◆ **Task requirements**: Only the lines below between the ones containing "eapply (names_reachable_step _" and "vm_compute in E.", inclusive, are to be reproduced, each exactly as it stands.

Dataset entries:

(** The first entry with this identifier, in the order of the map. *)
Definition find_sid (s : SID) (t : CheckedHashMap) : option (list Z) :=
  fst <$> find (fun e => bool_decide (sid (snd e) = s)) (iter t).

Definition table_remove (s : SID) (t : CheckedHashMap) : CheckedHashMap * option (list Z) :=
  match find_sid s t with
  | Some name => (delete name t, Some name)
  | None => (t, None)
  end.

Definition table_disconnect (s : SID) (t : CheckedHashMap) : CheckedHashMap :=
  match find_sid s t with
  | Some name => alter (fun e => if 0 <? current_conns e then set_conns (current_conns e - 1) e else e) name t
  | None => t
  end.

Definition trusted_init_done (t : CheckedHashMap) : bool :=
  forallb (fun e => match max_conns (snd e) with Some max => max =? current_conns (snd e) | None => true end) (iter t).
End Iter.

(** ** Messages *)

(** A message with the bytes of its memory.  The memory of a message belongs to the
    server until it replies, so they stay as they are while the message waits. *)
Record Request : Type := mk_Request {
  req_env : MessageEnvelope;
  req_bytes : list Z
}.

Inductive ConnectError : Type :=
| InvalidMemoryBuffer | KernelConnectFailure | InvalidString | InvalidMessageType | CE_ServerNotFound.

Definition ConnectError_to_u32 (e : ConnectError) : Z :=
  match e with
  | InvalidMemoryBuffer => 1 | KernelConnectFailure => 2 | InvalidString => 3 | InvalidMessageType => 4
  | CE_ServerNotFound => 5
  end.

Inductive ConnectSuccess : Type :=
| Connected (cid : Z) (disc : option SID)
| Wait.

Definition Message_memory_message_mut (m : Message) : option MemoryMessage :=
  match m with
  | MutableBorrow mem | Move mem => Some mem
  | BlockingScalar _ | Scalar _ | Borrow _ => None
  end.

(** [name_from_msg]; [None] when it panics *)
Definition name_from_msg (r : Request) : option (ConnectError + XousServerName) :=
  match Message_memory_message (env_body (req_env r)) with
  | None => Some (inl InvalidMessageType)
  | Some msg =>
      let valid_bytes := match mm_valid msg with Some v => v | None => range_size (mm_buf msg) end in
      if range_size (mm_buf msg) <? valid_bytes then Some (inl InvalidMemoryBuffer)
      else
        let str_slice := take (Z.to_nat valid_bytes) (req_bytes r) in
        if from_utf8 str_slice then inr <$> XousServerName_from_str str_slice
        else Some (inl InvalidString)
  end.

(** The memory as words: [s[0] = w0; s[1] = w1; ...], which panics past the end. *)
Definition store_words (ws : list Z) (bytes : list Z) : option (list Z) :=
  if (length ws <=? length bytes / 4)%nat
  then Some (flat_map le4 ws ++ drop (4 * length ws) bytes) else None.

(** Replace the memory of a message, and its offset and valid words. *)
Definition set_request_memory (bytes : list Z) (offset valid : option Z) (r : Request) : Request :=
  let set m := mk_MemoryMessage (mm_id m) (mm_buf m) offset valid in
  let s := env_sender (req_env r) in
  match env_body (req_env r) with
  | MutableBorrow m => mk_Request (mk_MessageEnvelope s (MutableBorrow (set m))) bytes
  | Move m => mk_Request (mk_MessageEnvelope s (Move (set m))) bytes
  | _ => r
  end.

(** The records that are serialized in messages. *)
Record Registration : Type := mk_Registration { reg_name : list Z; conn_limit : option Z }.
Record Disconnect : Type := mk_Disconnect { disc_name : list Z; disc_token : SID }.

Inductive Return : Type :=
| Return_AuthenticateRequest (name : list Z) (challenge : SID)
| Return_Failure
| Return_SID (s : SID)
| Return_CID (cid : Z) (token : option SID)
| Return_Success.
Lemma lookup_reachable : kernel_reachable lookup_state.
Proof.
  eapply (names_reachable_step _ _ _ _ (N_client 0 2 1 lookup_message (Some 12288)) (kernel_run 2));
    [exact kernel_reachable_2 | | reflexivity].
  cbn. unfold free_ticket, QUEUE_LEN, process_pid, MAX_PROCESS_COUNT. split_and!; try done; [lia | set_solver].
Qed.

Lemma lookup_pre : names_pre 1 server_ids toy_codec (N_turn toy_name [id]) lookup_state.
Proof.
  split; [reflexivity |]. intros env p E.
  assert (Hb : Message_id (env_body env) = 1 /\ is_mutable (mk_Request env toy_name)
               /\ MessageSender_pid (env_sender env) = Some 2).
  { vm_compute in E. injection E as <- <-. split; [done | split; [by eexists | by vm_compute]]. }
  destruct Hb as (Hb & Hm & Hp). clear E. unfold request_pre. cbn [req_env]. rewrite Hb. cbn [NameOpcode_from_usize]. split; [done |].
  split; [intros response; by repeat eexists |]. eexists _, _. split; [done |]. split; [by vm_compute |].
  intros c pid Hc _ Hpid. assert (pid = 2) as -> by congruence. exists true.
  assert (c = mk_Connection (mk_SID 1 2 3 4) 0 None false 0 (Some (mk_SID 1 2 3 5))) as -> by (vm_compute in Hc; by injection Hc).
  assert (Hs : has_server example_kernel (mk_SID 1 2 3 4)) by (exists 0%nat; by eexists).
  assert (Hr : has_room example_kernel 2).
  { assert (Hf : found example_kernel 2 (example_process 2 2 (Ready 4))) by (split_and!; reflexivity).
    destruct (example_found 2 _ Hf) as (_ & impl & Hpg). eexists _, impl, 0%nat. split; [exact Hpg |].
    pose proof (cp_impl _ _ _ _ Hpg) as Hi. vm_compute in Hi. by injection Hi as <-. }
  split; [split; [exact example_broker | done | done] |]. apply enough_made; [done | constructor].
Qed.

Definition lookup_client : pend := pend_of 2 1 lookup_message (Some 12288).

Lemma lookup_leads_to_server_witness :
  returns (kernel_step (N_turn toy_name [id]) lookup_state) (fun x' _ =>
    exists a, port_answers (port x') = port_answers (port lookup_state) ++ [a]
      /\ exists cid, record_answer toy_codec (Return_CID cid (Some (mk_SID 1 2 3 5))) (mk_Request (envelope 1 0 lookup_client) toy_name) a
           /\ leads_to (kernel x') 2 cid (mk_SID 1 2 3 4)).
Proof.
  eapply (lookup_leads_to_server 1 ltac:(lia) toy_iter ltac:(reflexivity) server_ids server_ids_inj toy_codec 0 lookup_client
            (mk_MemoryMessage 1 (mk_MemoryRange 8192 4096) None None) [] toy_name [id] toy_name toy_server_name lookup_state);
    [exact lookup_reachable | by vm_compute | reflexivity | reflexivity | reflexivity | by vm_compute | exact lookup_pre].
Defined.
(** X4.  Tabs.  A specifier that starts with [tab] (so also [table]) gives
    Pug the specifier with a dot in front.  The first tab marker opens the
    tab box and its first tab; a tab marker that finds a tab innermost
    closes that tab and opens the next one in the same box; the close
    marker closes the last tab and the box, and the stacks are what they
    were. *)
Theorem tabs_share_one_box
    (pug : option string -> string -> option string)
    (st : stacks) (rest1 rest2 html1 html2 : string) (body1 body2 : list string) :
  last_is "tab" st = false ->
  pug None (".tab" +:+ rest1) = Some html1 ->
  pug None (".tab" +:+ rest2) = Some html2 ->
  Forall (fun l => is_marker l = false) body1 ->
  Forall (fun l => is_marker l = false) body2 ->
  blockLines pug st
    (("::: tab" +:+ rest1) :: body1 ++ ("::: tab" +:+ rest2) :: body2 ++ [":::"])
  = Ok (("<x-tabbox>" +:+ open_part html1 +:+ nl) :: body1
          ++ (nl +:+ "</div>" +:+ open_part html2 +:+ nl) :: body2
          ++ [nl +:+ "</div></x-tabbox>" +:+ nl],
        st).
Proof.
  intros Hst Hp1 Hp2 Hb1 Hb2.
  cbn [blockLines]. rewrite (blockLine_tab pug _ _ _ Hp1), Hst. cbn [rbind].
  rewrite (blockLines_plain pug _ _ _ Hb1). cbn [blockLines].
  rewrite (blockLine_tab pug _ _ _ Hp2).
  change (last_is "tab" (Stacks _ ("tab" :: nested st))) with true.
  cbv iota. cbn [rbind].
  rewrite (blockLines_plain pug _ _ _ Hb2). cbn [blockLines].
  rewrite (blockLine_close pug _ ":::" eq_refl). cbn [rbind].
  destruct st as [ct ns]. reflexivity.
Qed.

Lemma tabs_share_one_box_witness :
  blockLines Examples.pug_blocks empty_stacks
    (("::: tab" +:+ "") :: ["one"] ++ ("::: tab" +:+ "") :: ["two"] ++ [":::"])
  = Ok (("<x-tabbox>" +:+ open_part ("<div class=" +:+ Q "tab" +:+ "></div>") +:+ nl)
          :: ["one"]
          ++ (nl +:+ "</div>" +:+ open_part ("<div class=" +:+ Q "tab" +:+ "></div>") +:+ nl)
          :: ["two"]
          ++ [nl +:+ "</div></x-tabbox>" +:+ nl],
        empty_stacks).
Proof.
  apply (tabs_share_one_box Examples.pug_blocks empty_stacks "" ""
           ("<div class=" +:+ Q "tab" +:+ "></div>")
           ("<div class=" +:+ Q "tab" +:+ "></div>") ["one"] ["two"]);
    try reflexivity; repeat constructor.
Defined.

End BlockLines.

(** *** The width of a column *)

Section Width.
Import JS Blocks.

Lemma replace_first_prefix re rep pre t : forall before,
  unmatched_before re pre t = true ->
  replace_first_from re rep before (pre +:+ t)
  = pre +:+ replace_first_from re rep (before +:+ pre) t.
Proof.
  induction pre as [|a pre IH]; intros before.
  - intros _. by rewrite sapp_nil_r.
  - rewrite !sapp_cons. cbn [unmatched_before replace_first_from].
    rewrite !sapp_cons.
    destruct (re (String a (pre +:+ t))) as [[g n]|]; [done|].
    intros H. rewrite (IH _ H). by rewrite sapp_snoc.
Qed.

◆ **Solution for this task**:
  eapply (names_reachable_step _ _ _ _ (N_client 0 2 1 lookup_message (Some 12288)) (kernel_run 2));
    [exact kernel_reachable_2 | | reflexivity].
  cbn. unfold free_ticket, QUEUE_LEN, process_pid, MAX_PROCESS_COUNT. split_and!; try done; [lia | set_solver].
Qed.

Lemma lookup_pre : names_pre 1 server_ids toy_codec (N_turn toy_name [id]) lookup_state.
Proof.
  split; [reflexivity |]. intros env p E.
  assert (Hb : Message_id (env_body env) = 1 /\ is_mutable (mk_Request env toy_name)
               /\ MessageSender_pid (env_sender env) = Some 2).
  { vm_compute in E. injection E as <- <-. split; [done | split; [by eexists | by vm_compute]]. }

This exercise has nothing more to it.